### ACTION ITEM
The required result is the number of lines below that hold the word "HAAA", stated without anything else.

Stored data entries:
Lemma Rpower_2_4_enclosed (x : R) (xq lo hi : Q) :
  x = Q2R xq -> encloses xq lo hi = true ->
  Q2R lo <= Rpower x 2.4 <= Q2R hi.
Proof.
  intros -> Henc. unfold encloses in Henc.
  repeat (apply andb_prop in Henc as [Henc ?]).
  apply negb_true_iff in Henc.
  assert (Hx : 0 < Q2R xq).
  { replace 0 with (Q2R 0) by (unfold Q2R; simpl; lra). apply Qlt_Rlt.
    apply Qnot_le_lt. intros Hle. apply Qle_bool_iff in Hle. congruence. }
  assert (Hlo : 0 <= Q2R lo).
  { replace 0 with (Q2R 0) by (unfold Q2R; simpl; lra).
    now apply Qle_Rle, Qle_bool_iff. }
  assert (Hhi : 0 <= Q2R hi).
  { replace 0 with (Q2R 0) by (unfold Q2R; simpl; lra).
    now apply Qle_Rle, Qle_bool_iff. }
  assert (H5 : Q2R lo ^ 5 <= Q2R xq ^ 12).
  { rewrite <- !Q2R_Qpow. now apply Qle_Rle, Qle_bool_iff. }
  assert (H12 : Q2R xq ^ 12 <= Q2R hi ^ 5).
  { rewrite <- !Q2R_Qpow. now apply Qle_Rle, Qle_bool_iff. }
  rewrite <- Rpower_2_4_fifth in H5, H12 by assumption.
  assert (Hy : 0 < Rpower (Q2R xq) 2.4) by apply exp_pos.
  split.
  - destruct (Rle_dec (Q2R lo) (Rpower (Q2R xq) 2.4)) as [|Hn]; [assumption|].
    exfalso. apply Rnot_le_lt in Hn.
    pose proof (pow_lt_strict (Rpower (Q2R xq) 2.4) (Q2R lo) 4 ltac:(lra)). lra.
  - destruct (Rle_dec (Rpower (Q2R xq) 2.4) (Q2R hi)) as [|Hn]; [assumption|].
    exfalso. apply Rnot_le_lt in Hn.
    pose proof (pow_lt_strict (Q2R hi) (Rpower (Q2R xq) 2.4) 4 ltac:(lra)). lra.
Qed.

(** Enclosure of a linearised channel that takes the power branch. *)
Lemma linear_enclosed (v : Z) (lo hi : Q) :
  (11 <= v)%Z ->
  encloses (((inject_Z v / 255) + 0.055) / 1.055)%Q lo hi = true ->
  Q2R lo <= WCAG.linear v <= Q2R hi.
Proof.
  intros Hv Henc. unfold WCAG.linear.
  apply (IZR_le 11) in Hv.
  destruct (Rle_dec (IZR v / 255) 0.03928) as [Hle|_]; [lra|].
  apply Rpower_2_4_enclosed with (xq := (((inject_Z v / 255) + 0.055) / 1.055)%Q); [|assumption].
  rewrite Q2R_div, Q2R_plus, Q2R_div by (unfold Qeq; simpl; lia).
  unfold Q2R; simpl. lra.
Qed.
End Enclosure.

Section EditorPair.
Local Open Scope R_scope.

Lemma luminance_editor_background :
  0.00647400 <= WCAG.relativeLuminance 26 13 38 <= 0.00647401.
Proof.
  pose proof (linear_enclosed 26 0.010329823029 0.010329823030 ltac:(lia)
                ltac:(vm_compute; reflexivity)) as H26.
  pose proof (linear_enclosed 13 0.004024717018 0.004024717019 ltac:(lia)
                ltac:(vm_compute; reflexivity)) as H13.
  pose proof (linear_enclosed 38 0.019382360956 0.019382360957 ltac:(lia)
                ltac:(vm_compute; reflexivity)) as H38.
  unfold Q2R in H26, H13, H38; simpl in H26, H13, H38.
  unfold WCAG.relativeLuminance. lra.
Qed.

Lemma luminance_editor_foreground :
  0.88675344 <= WCAG.relativeLuminance 244 241 244 <= 0.88675345.
Proof.
  pose proof (linear_enclosed 244 0.904661174391 0.904661174392 ltac:(lia)
                ltac:(vm_compute; reflexivity)) as H244.
  pose proof (linear_enclosed 241 0.879622396887 0.879622396888 ltac:(lia)
                ltac:(vm_compute; reflexivity)) as H241.
  unfold Q2R in H244, H241; simpl in H244, H241.
  unfold WCAG.relativeLuminance. lra.
Qed.

(** The contrast of the editor background and foreground, to two places. *)
Lemma editor_ratio_enclosed :
  exists x : R,
    Validator.calculateContrastRatio "#1a0d26" "#f4f1f4" = XR x
    /\ 16.58 <= x <= 16.59.
Proof.
  destruct (ideal_calculateContrastRatio "#1a0d26" "#f4f1f4" eq_refl eq_refl)
    as (r1 & g1 & b1 & r2 & g2 & b2 & C1 & C2 & _ & _ & _ & _ & _ & _ & E).
  vm_compute in C1, C2. injection C1 as <- <- <-. injection C2 as <- <- <-.
  eexists. split; [exact E|].
  pose proof luminance_editor_background as Hb.
  pose proof luminance_editor_foreground as Hf.
  unfold WCAG.contrastRatio.
  rewrite Rmax_right, Rmin_left by lra.
  set (lb := WCAG.relativeLuminance 26 13 38) in *.
  set (lf := WCAG.relativeLuminance 244 241 244) in *.
  assert (Hq : (lf + 0.05) / (lb + 0.05) * (lb + 0.05) = lf + 0.05) by (field; lra).
  set (q := (lf + 0.05) / (lb + 0.05)) in *.
  split.
  - destruct (Rle_dec 16.58 q) as [|Hn]; [assumption | exfalso; nra].
  - destruct (Rle_dec q 16.59) as [|Hn]; [assumption | exfalso; nra].
Qed.
End EditorPair.

(** ** Classification against the thresholds *)

Section Thresholds.
Context {num : Type} {N : Number num}.



Lemma lookup_AA_unknown (category : string) :
  category ∉ categories ->
  Validator.AA Validator.WCAG_STANDARDS !! category = None.
Proof. intros Hc. apply not_elem_of_list_to_map_1. exact Hc. Qed.

Lemma lookup_AAA_unknown (category : string) :
  category ∉ categories ->
  Validator.AAA Validator.WCAG_STANDARDS !! category = None.
Proof. intros Hc. apply not_elem_of_list_to_map_1. exact Hc. Qed.

Lemma lookup_normalText :
  Validator.AA Validator.WCAG_STANDARDS !! "normalText" = Some (lit 4.5)
  /\ Validator.AAA Validator.WCAG_STANDARDS !! "normalText" = Some (lit 7.0).
Proof. split; vm_compute; reflexivity. Qed.

(** The list an evaluated pair is recorded in is the verdict of [classify]
    on the ratio as computed. *)
Lemma validateContrastPair_classify (p : Validator.pair) (v : Validator.validator num)
    (bgColor fgColor : string) :
  Validator.themeColors v !! Validator.bg p = Some bgColor ->
  Validator.themeColors v !! Validator.fg p = Some fgColor ->
  bgColor <> EmptyString -> fgColor <> EmptyString ->
  let ratio := Validator.calculateContrastRatio bgColor fgColor in
  let result :=
    {| Validator.background := Validator.bg p;
       Validator.foreground := Validator.fg p;
       Validator.backgroundValue := bgColor;
       Validator.foregroundValue := fgColor;
       Validator.ratio := ratio;
       Validator.resultType := Validator.type p;
       Validator.resultCritical := Validator.critical p |} in
  Validator.validateContrastPair p v =
  match Validator.classify ratio (Validator.type p) with
  | Validator.Violation =>
      Validator.pushViolation
        (Validator.contrast_ratio
           (Some (if Validator.critical p then "high" else "medium")) result) v
  | Validator.WarningAAA =>
      Validator.pushWarning (Validator.contrast_ratio_aaa "low" result) v
  | Validator.Pass =>
      Validator.pushPass (Validator.contrast_ratio None result) v
  end.
Proof.
  intros Hbg Hfg Nbg Nfg. unfold Validator.validateContrastPair, Validator.classify.
  rewrite Hbg, Hfg.
  destruct bgColor as [|c1 bgColor]; [contradiction|].
  destruct fgColor as [|c2 fgColor]; [contradiction|].
  cbn [truthy negb orb default].
  destruct (Validator.calculateContrastRatio _ _ <? _)%num; [reflexivity|].
  destruct (Validator.calculateContrastRatio _ _ <? _)%num; reflexivity.
Qed.
End Thresholds.

Section IdealClassify.
Local Open Scope R_scope.

Lemma ideal_classify (x minAA minAAA : R) (category : string) :
  Validator.AA Validator.WCAG_STANDARDS !! category = Some (XR minAA) ->
  Validator.AAA Validator.WCAG_STANDARDS !! category = Some (XR minAAA) ->
  Validator.classify (XR x) category
  = if Rlt_dec x minAA then Validator.Violation
    else if Rlt_dec x minAAA then Validator.WarningAAA
    else Validator.Pass.
Proof.
  intros HAA HAAA. unfold Validator.classify. rewrite HAA, HAAA.
  cbn [ToNumber]. rewrite !ideal_lt.
  destruct (Rlt_dec x minAA); [reflexivity|].
  destruct (Rlt_dec x minAAA); reflexivity.
Qed.

End IdealClassify.


(** C3, as stated, fails: the contrast ratio of the editor background
    #1a0d26 and foreground #f4f1f4 is not within 0.1 of 12.8. *)
Lemma editor_contrast_not_12_8 :
  ~ (exists x : R,
       Validator.calculateContrastRatio "#1a0d26" "#f4f1f4" = XR x
       /\ (12.7 <= x <= 12.9)%R
       /\ Validator.meetsAA (Validator.classify (XR x) "normalText") = true
       /\ Validator.meetsAAA (Validator.classify (XR x) "normalText") = true).
Proof.
  intros (x & Ex & Hx & _).
  destruct editor_ratio_enclosed as (y & Ey & Hy).
  rewrite Ey in Ex. injection Ex as ->. lra.
Qed.

(** C3, amended: the theme's editor background is #1a0d26 and its
    foreground #f4f1f4; their contrast ratio lies between 16.58 and 16.59,
    so within 0.1 of 16.6; it meets level AA and level AAA for normal
    text, and [validateContrastPair] records the pair as a pass. *)
Theorem editor_contrast_16_6 :
  Validator.defaultThemeColors !! "editor.background" = Some "#1a0d26"
  /\ Validator.defaultThemeColors !! "editor.foreground" = Some "#f4f1f4"
  /\ exists x : R,
       Validator.calculateContrastRatio "#1a0d26" "#f4f1f4" = XR x
       /\ (16.58 <= x <= 16.59)%R
       /\ Validator.meetsAA (Validator.classify (XR x) "normalText") = true
       /\ Validator.meetsAAA (Validator.classify (XR x) "normalText") = true
       /\ Validator.passes
            (Validator.validateContrastPair editorPair
               (Validator.newValidator Validator.defaultThemeColors))
          = [ Validator.contrast_ratio None
                {| Validator.background := "editor.background";
                   Validator.foreground := "editor.foreground";
                   Validator.backgroundValue := "#1a0d26";
                   Validator.foregroundValue := "#f4f1f4";
                   Validator.ratio := XR x;
                   Validator.resultType := "normalText";
                   Validator.resultCritical := true |} ].
Proof.
  split; [vm_compute; reflexivity|]. split; [vm_compute; reflexivity|].
  destruct editor_ratio_enclosed as (x & Ex & Hx).
  exists x. split; [exact Ex|]. split; [exact Hx|].
  destruct (lookup_normalText (N := ideal)) as [HAA HAAA].
  rewrite !ideal_lit in HAA, HAAA.
  assert (Hc : Validator.classify (XR x) "normalText" = Validator.Pass).
  { rewrite (ideal_classify x _ _ _ HAA HAAA).
    destruct (Rlt_dec x (Q2R 4.5)) as [Hlt|_];
      [unfold Q2R in Hlt; simpl in Hlt; lra|].
    destruct (Rlt_dec x (Q2R 7.0)) as [Hlt|_];
      [unfold Q2R in Hlt; simpl in Hlt; lra|]. reflexivity. }
  rewrite Hc. split; [reflexivity|]. split; [reflexivity|].
  rewrite (validateContrastPair_classify editorPair _ "#1a0d26" "#f4f1f4");
    [| vm_compute; reflexivity | vm_compute; reflexivity | discriminate | discriminate].
  cbn [Validator.type editorPair]. rewrite Ex, Hc. reflexivity.
Qed.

### ANSWER BOX
4